Specialist cancer providers in talks with NHS over additional services during Covid-19 outbreak

Private healthcare providers are in discussions with the NHS over how they can support cancer patients during the Covid-19 outbreak.

In March, independent healthcare providers signed a deal with NHS England to turn over virtually all of their capacity to the NHS for a minimum of three months to help fight the pandemic. This includes care for Covid-19 patients as well as diagnostics and treatment to maintain urgent priority elective and cancer pathways.

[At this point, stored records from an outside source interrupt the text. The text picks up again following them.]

(* ===== verification/Request.v ===== *)
(** * Request

    The AuthZEN evaluation request on its way into Cedar
    (internal/server/policy/engine.go): the checks on it, the bridge from
    JSON values to Cedar's, which has neither null nor fractions, and the
    request identifier (requestid.go). *)
From Stdlib Require Import SpecFloat.
From S2P Require Import Prelude Crypto Json GoValue Cedar.

Record Entity := mkEntity {
  entType : string;
  entID : string;
  entAttrs : anymap;
}.

(** [Action] carries only its name. *)
Record EvalRequest := mkEvalRequest {
  reqSubject : Entity;
  reqAction : string;
  reqResource : Entity;
  reqContext : anymap;
}.

Inductive value_error :=
| NullValue
| Fractional (x : float64)
| OutOfRange (x : float64).

Inductive request_error :=
| SubjectRequired
| ActionRequired
| ResourceRequired
| BadContext (key : string) (e : value_error)
| BadSubject (key : string) (e : value_error)
| BadResource (key : string) (e : value_error).

Fixpoint containsNull (v : any) : bool :=
  match v with
  | ANil => true
  | AMap m => (fix go m := match m with [] => false | (_, e) :: m' => containsNull e || go m' end) m
  | AArr l => (fix go l := match l with [] => false | e :: l' => containsNull e || go l' end) l
  | _ => false
  end.

(** The number of a whole float within [int64]. *)
Definition valueOf_float (x : float64) : result value_error cvalue :=
  match whole x with
  | None => Err (Fractional x)
  | Some z => if decide (two63 <= z ∨ z < - two63)%Z then Err (OutOfRange x) else Ok (CLong z)
  end.

(** A nested object becomes the text of its JSON; the error of a marshal
    that fails is dropped. *)
Definition valueOf_object (v : any) : cvalue :=
  CString (match json_of_any v with Some j => json_print j | None => "" end).

Fixpoint valueOf (v : any) : result value_error cvalue :=
  match v with
  | ANil => Err NullValue
  | ABool b => Ok (CBool b)
  | AStr s => Ok (CString s)
  | AFloat x => valueOf_float x
  | AInt z => Ok (CLong z)
  | AStrs l => Ok (CSet (CString <$> l))
  | AArr l =>
      vals ← (fix go l := match l with [] => Ok [] | e :: l' => x ← valueOf e; xs ← go l'; Ok (x :: xs) end) l;
      Ok (CSet vals)
  | AMap _ => Ok (valueOf_object v)
  end.

(** [recordFromMap]; of several keys that fail, the loop over a Go map
    reports any one: here it is the first. *)
Fixpoint recordFromMap (m : anymap) : result (string * value_error) crecord :=
  match m with
  | [] => Ok ∅
  | (k, v) :: m' =>
      if containsNull v then recordFromMap m'
      else match valueOf v with
           | Ok x => r ← recordFromMap m'; Ok (<[k := x]> r)
           | Err e => Err (k, e)
           end
  end.

Definition validate (r : EvalRequest) : option request_error :=
  if decide (TrimSpace (entType (reqSubject r)) = "" ∨ TrimSpace (entID (reqSubject r)) = "") then Some SubjectRequired
  else if decide (TrimSpace (reqAction r) = "") then Some ActionRequired
  else if decide (TrimSpace (entType (reqResource r)) = "" ∨ TrimSpace (entID (reqResource r)) = "") then Some ResourceRequired
  else None.

Definition named (f : string → value_error → request_error) {A} (r : result (string * value_error) A) : result request_error A :=
  match r with Ok a => Ok a | Err (k, e) => Err (f k e) end.

Definition requestEntities (subUID : EntityUID) (subAttrs : anymap) (resUID : EntityUID) (resAttrs : anymap) :
    result request_error EntityMap :=
  out ← (if decide (subAttrs ≠ []) then
           rec ← named BadSubject (recordFromMap subAttrs); Ok {[ subUID := mkCEntity ∅ rec ∅ ]}
         else Ok ∅);
  if decide (resAttrs ≠ [] ∧ resUID ≠ subUID) then
    rec ← named BadResource (recordFromMap resAttrs); Ok (<[resUID := mkCEntity ∅ rec ∅]> out)
  else Ok out.

Definition uid_of (e : Entity) : EntityUID := (entType e, entID e).

Definition prepare (req : EvalRequest) : result request_error (CRequest * EntityMap) :=
  match validate req with
  | Some e => Err e
  | None =>
      ctxRecord ← named BadContext (recordFromMap (reqContext req));
      overlays ← requestEntities (uid_of (reqSubject req)) (entAttrs (reqSubject req))
                                 (uid_of (reqResource req)) (entAttrs (reqResource req));
      Ok (mkCRequest (uid_of (reqSubject req)) ("Action", reqAction req) (uid_of (reqResource req)) ctxRecord, overlays)
  end.

Definition Validate (req : EvalRequest) : option request_error :=
  match prepare req with Ok _ => None | Err e => Some e end.

(** ** Request identifiers *)

Definition MaxRequestIDBytes : nat := 128.

Definition is_request_id_byte (a : ascii) : bool :=
  let n := nat_of_ascii a in
  bool_decide (97 ≤ n ≤ 122) || bool_decide (65 ≤ n ≤ 90) || bool_decide (48 ≤ n ≤ 57) ||
  bool_decide (a ∈ ["-"; "."; "_"; "~"; ":"; "/"; "+"; "="; "@"; ";"]%char).

Definition ValidRequestID (id : string) : bool :=
  bool_decide (id ≠ "" ∧ String.length id ≤ MaxRequestIDBytes) && string_forallb is_request_id_byte id.

(** [strings.Join(h.Values(RequestIDHeader), ", ")]. *)
Fixpoint RequestIDFrom (values : list string) : string :=
  match values with
  | [] => ""
  | [v] => v
  | v :: vs => v +:+ ", " +:+ RequestIDFrom vs
  end.

Definition RequestIDForAudit (id : string) : string * string :=
  if decide (id = "") then ("", "")
  else if ValidRequestID id then (id, "")
  else ("", sha256_hex id).

(** ** Values *)

Lemma valueOf_float_Ok x v : valueOf_float x = Ok v → ∃ z, v = CLong z ∧ whole x = Some z ∧ in_int64 z.
Proof.
  unfold valueOf_float. destruct (whole x) as [z|]; [|done]. case_decide as Hz; [done|].
  intros [= <-]. exists z. unfold in_int64. split_and!; [done|done|lia|lia].
Qed.

Definition assoc (k : string) (m : anymap) : option any := (list_to_map m : gmap string any) !! k.

(** The record of a map: each key with the Cedar form of its value, save
    those that are null or hold one. *)
Lemma recordFromMap_lookup m r k :
  NoDup m.*1 → recordFromMap m = Ok r →
  r !! k = (v ← assoc k m; if containsNull v then None else match valueOf v with Ok x => Some x | Err _ => None end).
Proof.
  unfold assoc. revert r. induction m as [|[k' v] m IH]; intros r Hnd; [by intros [= <-]|].
  apply NoDup_cons in Hnd as [Hk Hnd]. cbn [recordFromMap list_to_map foldr fst snd].
  assert (∀ r, recordFromMap m = Ok r → r !! k' = None) as Hfree.
  { intros r' Hr. destruct (decide (k = k')) as [->|Hne].
    - rewrite (IH r' Hnd Hr). by rewrite (not_elem_of_list_to_map_1 m).
    - clear IH. revert r' Hr. clear -Hk. induction m as [|[k2 v2] m IH]; intros r'; [by intros [= <-]|].
      apply not_elem_of_cons in Hk as [Hk2 Hk]. cbn [recordFromMap]. destruct (containsNull v2); [by apply IH|].
      destruct (valueOf v2); [|done]. intros (r2 & H2 & [= <-])%result_bind_Ok.
      rewrite lookup_insert_ne by done. by apply IH. }
  destruct (decide (k = k')) as [->|Hne].
  - rewrite lookup_insert_eq. simpl. destruct (containsNull v); [by apply Hfree|].
    destruct (valueOf v) as [x|e] eqn:Ev; [|done]. intros (r2 & H2 & [= <-])%result_bind_Ok. by rewrite lookup_insert_eq.
  - rewrite lookup_insert_ne by done. destruct (containsNull v); [by apply IH|].
    destruct (valueOf v) as [x|e] eqn:Ev; [|done]. intros (r2 & H2 & [= <-])%result_bind_Ok.
    rewrite lookup_insert_ne by done. by apply IH.
Qed.

Section any_ind.
Context (P : any → Prop).
Context (Hleaf : ∀ v, match v with AArr _ | AMap _ => True | _ => P v end).
Context (Harr : ∀ l, Forall P l → P (AArr l)) (Hmap : ∀ m, Forall (λ kv, P kv.2) m → P (AMap m)).

Fixpoint any_nested_ind (v : any) : P v :=
  match v with
  | AArr l => Harr l ((fix go l : Forall P l :=
      match l with [] => Forall_nil_2 P | x :: l' => Forall_cons_2 P x l' (any_nested_ind x) (go l') end) l)
  | AMap m => Hmap m ((fix go m : Forall (λ kv, P kv.2) m :=
      match m with [] => Forall_nil_2 _ | x :: m' => Forall_cons_2 _ x m' (any_nested_ind x.2) (go m') end) m)
  | v => Hleaf v
  end.
End any_ind.

Ltac induct_any v :=
  revert v; match goal with |- ∀ v, @?P v => apply (any_nested_ind P) end; cbv beta;
  [intros v|intros l IH|intros m _].

(** The loop over an array. *)
Lemma valueOf_array l v :
  valueOf (AArr l) = Ok v → ∃ xs, v = CSet xs ∧ Forall2 (λ e x, valueOf e = Ok x) l xs.
Proof.
  cbn [valueOf]. intros (xs & Hgo & [= <-])%result_bind_Ok. exists xs. split; [done|].
  revert xs Hgo. induction l as [|e l IH]; intros xs; [by intros [= <-]|].
  intros (x & Hx & (ys & Hys & [= <-])%result_bind_Ok)%result_bind_Ok. constructor; auto.
Qed.

(** The numbers of a value, outside nested objects, and of its Cedar form. *)
Fixpoint numbers (v : any) : list (option Z) :=
  match v with
  | AFloat x => [whole x]
  | AInt z => [Some z]
  | AArr l => (fix go l := match l with [] => [] | e :: l' => numbers e ++ go l' end) l
  | _ => []
  end.

Fixpoint longs (v : cvalue) : list Z :=
  match v with
  | CLong z => [z]
  | CSet l => (fix go l := match l with [] => [] | e :: l' => longs e ++ go l' end) l
  | _ => []
  end.

(** The machine integers the program's own code may put in a value. *)
Fixpoint ints_ok (v : any) : Prop :=
  match v with
  | AInt z => in_int64 z
  | AArr l => (fix go l := match l with [] => True | e :: l' => ints_ok e ∧ go l' end) l
  | _ => True
  end.

Lemma valueOf_numbers v : ∀ x, ints_ok v → valueOf v = Ok x → Some <$> longs x = numbers v ∧ Forall in_int64 (longs x).
Proof.
  induct_any v.
  - destruct v as [|b|f|z|s|ss| |]; try done; intros x Hi; try (by intros [= <-]; simpl; auto).
    + intros (z & -> & Hz & Hr)%valueOf_float_Ok. simpl. rewrite Hz. auto.
    + intros [= <-]. simpl. clear. induction ss as [|s ss [IH1 IH2]]; simpl in *; auto.
  - intros v Hi (xs & -> & Hxs)%valueOf_array. simpl in *.
    induction Hxs as [|e x l xs Hx _ IHxs]; [done|]. inversion IH as [|? ? IHe IHl]; subst.
    destruct Hi as [Hi Hil]. destruct (IHe x Hi Hx) as [E1 E2]. destruct (IHxs IHl Hil) as [E3 E4].
    rewrite fmap_app, E1, E3, Forall_app. auto.
  - intros x _ [= <-]. done.
Qed.

(** A value without null has a Cedar form unless a number in it has none. *)
Lemma valueOf_not_null v : valueOf v = Err NullValue → containsNull v = true.
Proof.
  induct_any v.
  - destruct v as [|b|f|z|s|ss| |]; try done. simpl. unfold valueOf_float.
    destruct (whole f); [|done]. by case_decide.
  - cbn [valueOf containsNull]. intros H. induction l as [|e l IHl]; [done|].
    inversion IH as [|? ? He Hl]; subst. apply orb_true_iff.
    destruct (valueOf e) as [x|err] eqn:Ee; simpl in H; [right|left; apply He; by injection H as ->].
    apply IHl; [done|]. destruct ((fix go l0 := match l0 with [] => _ | e0 :: l1 => _ end) l); [done|exact H].
  - done.
Qed.

(** A record built from a request holds, for every property without a
    null, exactly the numbers of the request's JSON, none rounded,
    truncated or wrapped, and all of them within [int64]; a property that
    is null or holds one anywhere is absent, so that two missing values
    never compare equal. *)
Theorem record_exact m r k :
  NoDup m.*1 → recordFromMap m = Ok r →
  match assoc k m with
  | Some v =>
      if containsNull v then r !! k = None
      else ∃ x, r !! k = Some x ∧ (ints_ok v → Some <$> longs x = numbers v ∧ Forall in_int64 (longs x))
  | None => r !! k = None
  end.
Proof.
  intros Hnd Hr. pose proof (recordFromMap_lookup m r k Hnd Hr) as Hk.
  destruct (assoc k m) as [v|] eqn:Ha; simpl in Hk; [|done]. destruct (containsNull v) eqn:Hn; [done|].
  destruct (valueOf v) as [x|e] eqn:Hv; [exists x; split; [done|]; intros; by apply valueOf_numbers|].
  exfalso. unfold assoc in Ha. apply elem_of_list_to_map_2 in Ha. clear Hk Hnd. revert r Hr. induction m as [|[k' v'] m IH].
  - by apply not_elem_of_nil in Ha.
  - intros r. cbn [recordFromMap]. apply elem_of_cons in Ha as [[= <- <-]|Ha]; [by rewrite Hn, Hv|].
    destruct (containsNull v'); [by apply IH|]. destruct (valueOf v'); [|done].
    intros (r' & Hr' & _)%result_bind_Ok. by eapply IH.
Qed.

(** The only reason a record is refused is a number Cedar cannot hold:
    one with a fraction or one outside [int64]. *)
Theorem record_refused m k e :
  recordFromMap m = Err (k, e) →
  ∃ v, (k, v) ∈ m ∧ containsNull v = false ∧ valueOf v = Err e ∧ e ≠ NullValue.
Proof.
  induction m as [|[k' v'] m IH]; [done|]. cbn [recordFromMap]. destruct (containsNull v') eqn:Hn.
  { intros (v & ? & ?)%IH. exists v. split; [by right|done]. }
  destruct (valueOf v') as [x|e'] eqn:Hv.
  - destruct (recordFromMap m) as [r|[k2 e2]]; simpl; [done|]. intros [= -> ->].
    destruct IH as (v & ? & ?); [done|]. exists v. split; [by right|done].
  - intros [= -> ->]. exists v'. split_and!; [by left|done..|]. intros ->. apply valueOf_not_null in Hv. congruence.
Qed.

Definition float_of (lit : string) : any := match ParseFloat lit with Some x => AFloat x | None => ANil end.

Definition big_float : any := Eval vm_compute in float_of "9007199254740993".
Definition neg_float : any := Eval vm_compute in float_of "-5.0".
Definition part_float : any := Eval vm_compute in float_of "5.9".

Definition request_attrs : anymap :=
  [("l", AArr [AStr "x"; neg_float]); ("n", big_float); ("tenant", ANil)].

Lemma record_exact_witness :
  ∃ r, recordFromMap request_attrs = Ok r ∧ r !! "tenant" = None ∧
       (∃ x, r !! "n" = Some x ∧ longs x = [9007199254740992%Z]) ∧ (∃ x, r !! "l" = Some x ∧ longs x = [(-5)%Z]).
Proof.
  destruct (recordFromMap request_attrs) as [r|e] eqn:E; [|vm_compute in E; discriminate].
  assert (NoDup request_attrs.*1) as Hnd by (apply (bool_decide_eq_true_1 _); vm_compute; reflexivity).
  exists r. split; [reflexivity|].
  pose proof (record_exact request_attrs r "tenant" Hnd E) as Ht.
  pose proof (record_exact request_attrs r "n" Hnd E) as Hn.
  pose proof (record_exact request_attrs r "l" Hnd E) as Hl.
  replace (assoc "tenant" request_attrs) with (Some ANil) in Ht by (vm_compute; reflexivity).
  replace (assoc "n" request_attrs) with (Some big_float) in Hn by (vm_compute; reflexivity).
  replace (assoc "l" request_attrs) with (Some (AArr [AStr "x"; neg_float])) in Hl by (vm_compute; reflexivity).
  split; [exact Ht|]. split.
  - destruct Hn as (x & Hx & H). exists x. split; [exact Hx|]. destruct (H I) as [H' _].
    replace (numbers big_float) with [Some 9007199254740992%Z] in H' by (vm_compute; reflexivity).
    destruct (longs x) as [|a [|? ?]]; simplify_eq/=; done.
  - destruct Hl as (x & Hx & H). exists x. split; [exact Hx|]. destruct H as [H' _]; [simpl; tauto|].
    replace (numbers (AArr [AStr "x"; neg_float])) with [Some (-5)%Z] in H' by (vm_compute; reflexivity).
    destruct (longs x) as [|a [|? ?]]; simplify_eq/=; done.
Defined.

Lemma record_refused_witness :
  ∃ v e, ("load", v) ∈ [("load", part_float)] ∧ containsNull v = false ∧ valueOf v = Err e ∧ e ≠ NullValue.
Proof.
  destruct (recordFromMap [("load", part_float)]) as [r|[k e]] eqn:E; [vm_compute in E; discriminate|].
  pose proof E as E'. vm_compute in E'. injection E' as <- He.
  destruct (record_refused _ _ _ E) as (v & Hv). exists v, e. exact Hv.
Defined.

However, the agreement did not include specialist cancer treatment providers GenesisCare and Rutherford Health. Both companies told HM they were making additional capacity available to the NHS to support cancer patients during the crisis.

GenesisCare, which has 14 centres across the UK, said it was holding ongoing talks with NHS England but that a deal had not yet been put in place.

A spokesperson for the company said its private referral pathways were operating as normal and ‘without delay’ and that it had expanded its diagnostic capacity to ensure symptomatic patients have immediate access, adding, ‘We are ready to support NHS England should they require it’.

Rutherford Health CEO Mike Moran told HM: ‘All Rutherford Cancer Centres are creating additional capacity to support NHS patients throughout the Covid-19 pandemic. Our centres are fully operational in Newport (South Wales), Northumberland and Thames Valley.  We are also accelerating the commissioning at our Rutherford Cancer Centre in Liverpool to provide additional capacity.’

Moran said that each centre has the capacity to treat ‘several hundred’ patients during the pandemic but the exact number of NHS patients being referred had not yet been established.

There have been reports of delays to critical cancer care as the NHS focuses its resources on the Covid-19 crisis. Some stakeholders would like to see a fast and formal deal between the NHS and the private sector to ensure the continuity of care for patients and access to diagnostics.

Professor Gordon Wishart, chief medical officer at Check4Cancer, said he would like to see a protected network of private hospitals to manage both NHS and private patients with time critical diagnostics and treatment for cancer established by the end of May.

‘Depending on the length of this disruption to routine services, it is possible that delays to accurate diagnosis or best practice treatment could have a detrimental effect on outcomes and survival for cancer patients and we must therefore do all we can to keep pathways open for cancer diagnosis and treatment,’ he warned.

Rutherford Health said it continued to provide a full service to PMI and self-funding patients during the pandemic and was adding additional shifts to support NHS patients.

‘We already have NHS contracts across all of our Rutherford Cancer Centres where we deliver a service in collaboration with individual NHS Trusts and referring oncologists.  Processes, procedures and systems are already in place to ensure continuity of care which have been well exercised.  The Covid-19 pandemic changes nothing,’ added Moran.

The Independent Healthcare Providers Network said it had not been involved in brokering any specific cancer treatment agreement with the NHS.

CEO David Hare said; ‘There continues to be regular dialogue between government and the independent sector about what additional support may be needed but no deals other than those already announced in the normal way have been done.’